* [Data records]

Lemma main_run fs disk o key config bootnodes keys db s :
  startup fs disk o key config bootnodes keys db → network_up o key bootnodes keys →
  fetch_initial_state (checkpoint_sync_url o) config db tt = Done tt s →
  ∃ names built, main fs disk o tt =
      Done tt (mk_node (spawn s keys (is_aggregator o)) [InitP2P] (P2P_spawn built s) [InitBlockChain] s names) ∧
    bs_block_topic built = topic_of BLOCK_TOPIC_KIND ∧ bs_aggregation_topic built = topic_of AGGREGATION_TOPIC_KIND ∧
    bs_attestation_topic built = topic_of (attestation_topic_kind (node_subnet o keys)).
Proof.
  intros [Hkey Hconfig [names Hnames] Hboot Hkeys Hdb _] [Hcount (secret & swarm0 & swarm & addrs & Hsecret & Hnew & Haddrs & Hops)] Hfetch.
  destruct (build_swarm_run (swarm_config o key bootnodes keys) secret swarm0 swarm addrs Hsecret Hnew Hcount Haddrs Hops)
    as (built & Hbuilt & _ & Hb & Hg & Ha & _).
  exists names, built. split_and!; [|done..]. unfold main. rewrite run_bind, Hkey. cbv zeta. fold (in_dir o "config.yaml").
  unfold expect. destruct (read_to_string fs (in_dir o "config.yaml")) as [yaml|]; [|done]. cbn in Hconfig.
  rewrite run_bind, run_lift_partial. cbn [expect_some]. rewrite run_bind, run_lift_partial, Hconfig. cbn [expect_some].
  rewrite run_bind. fold (in_dir o "validator-config.yaml"). rewrite Hnames, run_bind. fold (in_dir o "nodes.yaml"). rewrite Hboot, run_bind.
  fold (in_dir o "annotated_validators.yaml") (in_dir o "hash-sig-keys"). rewrite Hkeys, run_bind, run_lift_partial, Hdb. cbn [expect_some].
  rewrite run_bind. unfold sync at 1. rewrite Hfetch, run_bind, run_lift_partial. fold (swarm_config o key bootnodes keys).
  by rewrite Hbuilt.
Qed.

(** The actors over a fresh anchor store. *)
Lemma node_started names built s state o keys :
  represents s (anchor_view state None) → anchor_ok seen state →
  bs_block_topic built = topic_of BLOCK_TOPIC_KIND → bs_aggregation_topic built = topic_of AGGREGATION_TOPIC_KIND →
  bs_attestation_topic built = topic_of (attestation_topic_kind (node_subnet o keys)) →
  started (header_slot state) (anchor_view state None) o keys
    (mk_node (spawn s keys (is_aggregator o)) [InitP2P] (P2P_spawn built s) [InitBlockChain] s names).
Proof.
  intros Hr Hanchor Hb Hg Ha. set (a := anchor_view state None) in *.
  assert (Hc : server_core seen (header_slot state) (spawn s keys (is_aggregator o)) a).
  { apply spawn_core; [done|by apply anchor_chain_inv|by apply anchor_blocks_ok|]. intros r. apply lookup_empty. }
  split; cbn [n_store n_blockchain n_blockchain_inbox n_p2p n_p2p_inbox]; [done| |].
  - exists (set_p2p true (spawn s keys (is_aggregator o))). split; [done|]. split; [by destruct Hc|]. split_and!; try done.
    intros p [x Hx]. cbn in Hx. by rewrite lookup_empty in Hx.
  - intros env. exists (set_blockchain true (P2P_spawn built s)). split; [done|]. split_and!; try done.
    split; [done|]. unfold a, anchor_view. cbn. rewrite lookup_singleton_eq. by eexists.
Qed.

(** C22. A node without a checkpoint URL, over an empty database, starts from the genesis state of
    its configuration: both actors are connected, satisfy their invariants over the store of
    the genesis block, hold the node's keys, and publish on its topics. *)
Theorem node_starts_at_genesis fs disk o key config bootnodes keys db :
  startup fs disk o key config bootnodes keys db → network_up o key bootnodes keys → checkpoint_sync_url o = None →
  (∀ t k, rocksdb_get db t k = Some None) →
  gc_genesis_validators config ≠ [] → len (gc_genesis_validators config) <= VALIDATOR_REGISTRY_LIMIT →
  (∀ state, from_genesis (gc_genesis_time config) (genesis_validators config) = Return state →
    seen (header_of (anchored_state state))) →
  ∃ node state, main fs disk o tt = Done tt node ∧
    from_genesis (gc_genesis_time config) (genesis_validators config) = Return state ∧
    started 0 (anchor_view state None) o keys node.
Proof.
  intros Hstart Hnet Hurl Hempty Hne Hlimit Hseen. pose proof (open_ok _ _ (su_db _ _ _ _ _ _ _ _ Hstart) (su_healthy _ _ _ _ _ _ _ _ Hstart)) as Hok.
  destruct (genesis_started (SL := rocksdb_laws) seen config db tt Hok (empty_contents db Hok Hempty) Hne Hlimit Hseen)
    as (s & state & Hfetch & Hstate & Hr & Hanchor & Hslot).
  rewrite <- Hurl in Hfetch. destruct (main_run _ _ _ _ _ _ _ _ s Hstart Hnet Hfetch) as (names & built & Hrun & Hb & Hg & Ha).
  eexists _, state. split; [exact Hrun|]. split; [done|]. rewrite <- Hslot. by apply node_started.
Qed.

(** A node with a checkpoint URL starts from the finalized state of the peer it asks, if the
    peer's store satisfies the invariant of a chain with the same genesis: its actors are
    connected and satisfy their invariants over a store that starts at that checkpoint. *)
Theorem node_starts_from_checkpoint `{SL : StorageLaws D B} `{!Serialize Checkpoint, !Serialize ForkChoiceResponse}
    anchor (server : Store D) a st url fs disk o key config bootnodes keys db :
  startup fs disk o key config bootnodes keys db → network_up o key bootnodes keys → checkpoint_sync_url o = Some url →
  (∀ t k, rocksdb_get db t k = Some None) →
  represents server a → chain_inv seen anchor a → processed a (cp_root (vw_finalized a)) st → 0 < cp_slot (vw_finalized a) →
  cc_genesis_time (st_config st) = gc_genesis_time config → st_validators st = genesis_validators config →
  (∀ response, get_latest_finalized_state server = Return response → http_get url = inr (rs_body response)) →
  ∃ node a', main fs disk o tt = Done tt node ∧ started (cp_slot (vw_finalized a)) a' o keys node ∧
    vw_finalized a' = vw_finalized a.
Proof.
  intros Hstart Hnet Hurl Hempty Hr Hi Hst Hpos Htime Hvals Hget.
  pose proof (open_ok _ _ (su_db _ _ _ _ _ _ _ _ Hstart) (su_healthy _ _ _ _ _ _ _ _ Hstart)) as Hok.
  pose proof (Hget _ (finalized_state_served server a st Hr Hst)) as Hbody. cbn [ssz_response rs_body] in Hbody.
  destruct (checkpoint_synced (SL := rocksdb_laws) seen anchor a st config url db tt Hi Hst Hpos Htime Hvals Hok (empty_contents db Hok Hempty) Hbody)
    as (s & Hfetch & Hr' & Hanchor & Hslot & Hroot & Hseal).
  rewrite <- Hurl in Hfetch. destruct (main_run _ _ _ _ _ _ _ _ s Hstart Hnet Hfetch) as (names & built & Hrun & Hb & Hg & Ha).
  eexists _, _. split; [exact Hrun|]. split; [|by apply (served_checkpoint a st)]. rewrite <- Hslot. by apply node_started.
Qed.
End node.

(** * A concrete node *)

Module NodeSample.
Import ChainSample P2PSample RocksSample.

#[local] Existing Instances reference_ssz_types reference_ssz_types_laws reference_codecs reference_codecs_laws
  reference_hashing reference_hashing_laws reference_scheme reference_scheme_laws reference_multisig
  reference_multisig_laws reference_order canonical_order_laws reference_snappy reference_snappy_laws reference_wire
  reference_wire_laws sample_libp2p sample_libraries sample_libraries_laws reference_rocksdb reference_rocksdb_laws.

(** A swarm that records what it is asked; the key of a peer is its identifier. *)
Record SampleSwarm := mk_sample_swarm { ss_local : N; ss_log : list (N * string) }.
Definition log (s : SampleSwarm) (x : N * string) : SampleSwarm := mk_sample_swarm (ss_local s) (ss_log s ++ [x]).

#[local] Instance sample_swarm : SwarmLib := {|
  SecretKey := N; PublicKey := N; IpAddr := N; Swarm := SampleSwarm;
  SecretKey_try_from_bytes b := if len b =? 32 then Some (be_val b) else None;
  PeerId_from_public_key k := k;
  quic_multiaddr ip port := ip * 65536 + port;
  with_p2p addr p := Some (addr * 65536 + p);
  new_swarm k _ _ := Some (mk_sample_swarm k []);
  local_peer_id s := ss_local s;
  swarm_dial s addr := (log s (addr, "dial"%string), true);
  swarm_listen_on s addr := (log s (addr, "listen"%string), true);
  gossipsub_subscribe s t := (log s (0, t), true);
  gossipsub_publish s t _ := (s, true);
  req_resp_send_request s _ _ _ := (s, 0);
  req_resp_send_response s _ _ := (s, true);
|}.

(** Records of three bytes: the last of the address, the port, the key. *)
#[local] Instance sample_records : NodeRecordLib := {|
  base64_decode b := b;
  NodeRecord_decode b := match b with
    | [ip; port; key] => Some [(list_byte_of_string "quic", [port]); (list_byte_of_string "ip", [ip]); (list_byte_of_string "secp256k1", [key])]
    | _ => None
    end;
  H264_decode b := Some b;
  u16_decode b := Some (be_val b);
  Ipv4Addr_decode b := Some (be_val b);
  Ipv6Addr_decode b := None;
  secp256k1_PublicKey_try_from_bytes b := Some (be_val b);
|}.

Definition hex_digit (c : N) : option N :=
  if (48 <=? c) && (c <=? 57) then Some (c - 48) else if (97 <=? c) && (c <=? 102) then Some (c - 87) else None.
Fixpoint sample_hex (s : Text) : option bytes :=
  match s with
  | [] => Some []
  | a :: b :: s => x ← hex_digit a; y ← hex_digit b; z ← Byte.of_N (16 * x + y); l ← sample_hex s; Some (z :: l)
  | _ => None
  end.

Definition pubkey_hex : Text := concat (replicate 52 (text "07")).

#[local] Instance sample_config : ConfigLib := {|
  hex_decode := sample_hex;
  yaml_genesis t := if bool_decide (t = text "genesis") then Some (to_u64 1000, [pubkey_hex; text "0x" ++ pubkey_hex; pubkey_hex]) else None;
  yaml_enrs t := if bool_decide (t = text "nodes") then
    Some [list_byte_of_string "enr:" ++ [x01; x02; x03]; list_byte_of_string "enr:" ++ [x04; x05; x06]] else None;
  yaml_validators t := if bool_decide (t = text "validators")
    then Some {[ text "a" := [mk_raw_validator (to_u64 4) pubkey_hex (text "k4"); mk_raw_validator (to_u64 2) pubkey_hex (text "/k2")] ]} else None;
  yaml_names t := if bool_decide (t = text "names") then Some [] else None;
  ipv4_unspecified := 0;
  peer_of_secret_key k := k;
|}.

#[local] Instance no_client : HttpClient := {| HttpError := unit; http_get := λ _, inl tt |}.

Definition fs : Files :=
  let read (l : list (string * string)) (p : Path) := snd <$> List.find (λ x, bool_decide (text x.1 = p)) l in
  mk_files (λ p, text <$> read [("/net/config.yaml", "genesis"); ("/net/nodes.yaml", "nodes"); ("/net/annotated_validators.yaml", "validators");
      ("/net/validator-config.yaml", "names"); ("/key", " 0x0000000000000000000000000000000000000000000000000000000000000003 ")]%string p)
    (λ p, (λ _, []) <$> read [("/net/hash-sig-keys/k4", ""); ("/k2", "")]%string p).
Definition empty_disk : @Disk reference_rocksdb := (∅ : gmap string (gmap bytes bytes)).
Definition options : CliOptions := mk_cli_options (text "/net") 9000 (text "/key") (text "a") None true (to_u64 3).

* [Try it] For this exercise, output exactly the lines above from the line with "#[local] Existing Instances" to the line with "Record SampleSwarm := mk_sample_swarm", counting both, and leave out the rest.

* [Problem solution]
#[local] Existing Instances reference_ssz_types reference_ssz_types_laws reference_codecs reference_codecs_laws
  reference_hashing reference_hashing_laws reference_scheme reference_scheme_laws reference_multisig
  reference_multisig_laws reference_order canonical_order_laws reference_snappy reference_snappy_laws reference_wire
  reference_wire_laws sample_libp2p sample_libraries sample_libraries_laws reference_rocksdb reference_rocksdb_laws.

(** A swarm that records what it is asked; the key of a peer is its identifier. *)
Record SampleSwarm := mk_sample_swarm { ss_local : N; ss_log : list (N * string) }.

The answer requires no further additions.